> Collected data
(** * bwproject: the Brandwatch API client (BWUser, BWProject)

    A shallow embedding of [src/bwproject.py].  Python values that travel
    through the client (JSON bodies, query parameters, keyword arguments)
    are a small dynamic value type; dictionaries keep insertion order;
    the token file, the default-argument dictionaries shared between calls
    and the console are explicit state threaded through a state-and-exception
    monad.

    Modelling conventions.
    - Text is [string]; one character per element.
    - JSON numbers are integers ([Z]); floating point numbers do not occur
      in the behaviour studied here.
    - The transport of [http] always delivers a response whose body parses
      as JSON.  Where the code reacts to a failing transport or to a token
      file that is not text (the handler of line 171), the failing part is
      an argument of the embedding ([assignAccessToken_with]).
    - The file system accepts every write; a file that cannot be opened for
      reading is the same as an absent one ([IOError]).
    - [open(path, "rU")] is universal-newline text mode, as on the
      interpreters this code was written for. *)

From Stdlib Require Import ZArith Ascii String List Lia.
From stdpp Require Import gmap strings list pretty.

Set Warnings "-register-all".

(** ** Characters and the string operations the client uses *)

Definition TAB : ascii := "009"%char.
Definition LF : ascii := "010"%char.
Definition CR : ascii := "013"%char.

Definition tab_s : string := String TAB EmptyString.
Definition lf_s : string := String LF EmptyString.

(** [s.split(sep)] for a one-character separator: never the empty list. *)
Fixpoint split (sep : ascii) (s : string) : list string :=
  match s with
  | EmptyString => [EmptyString]
  | String c rest =>
      if Ascii.eqb c sep then EmptyString :: split sep rest
      else match split sep rest with
           | w :: ws => String c w :: ws
           | [] => [String c EmptyString]
           end
  end.

(** [sep.join(l)]. *)
Definition join (sep : string) (l : list string) : string := String.concat sep l.

(** [c] occurs in [s]. *)
Fixpoint has_char (c : ascii) (s : string) : bool :=
  match s with
  | EmptyString => false
  | String c' rest => Ascii.eqb c' c || has_char c rest
  end.

(** What a text-mode read returns for the stored characters: with universal
    newlines a CR LF pair and a lone CR both read as LF. *)
Fixpoint universal_newlines (s : string) : string :=
  match s with
  | EmptyString => EmptyString
  | String c rest =>
      if Ascii.eqb c CR then
        match rest with
        | String c' rest' =>
            if Ascii.eqb c' LF then String LF (universal_newlines rest')
            else String LF (universal_newlines rest)
        | EmptyString => String LF EmptyString
        end
      else String c (universal_newlines rest)
  end.

(** ** Insertion-ordered dictionaries *)

Abbreviation dict V := (list (string * V)).

Fixpoint dict_get {V} (k : string) (d : dict V) : option V :=
  match d with
  | [] => None
  | (k', v) :: rest => if String.eqb k' k then Some v else dict_get k rest
  end.

(** [k in d]. *)
Definition dict_mem {V} (k : string) (d : dict V) : bool :=
  match dict_get k d with Some _ => true | None => false end.

(** [d[k] = v]: an existing key keeps its position, a new key goes last. *)
Fixpoint dict_set {V} (k : string) (v : V) (d : dict V) : dict V :=
  match d with
  | [] => [(k, v)]
  | (k', v') :: rest =>
      if String.eqb k' k then (k', v) :: rest else (k', v') :: dict_set k v rest
  end.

> Assignment
Please say how many lines of the records contain the word "file", giving the number by itself.

> The answer
3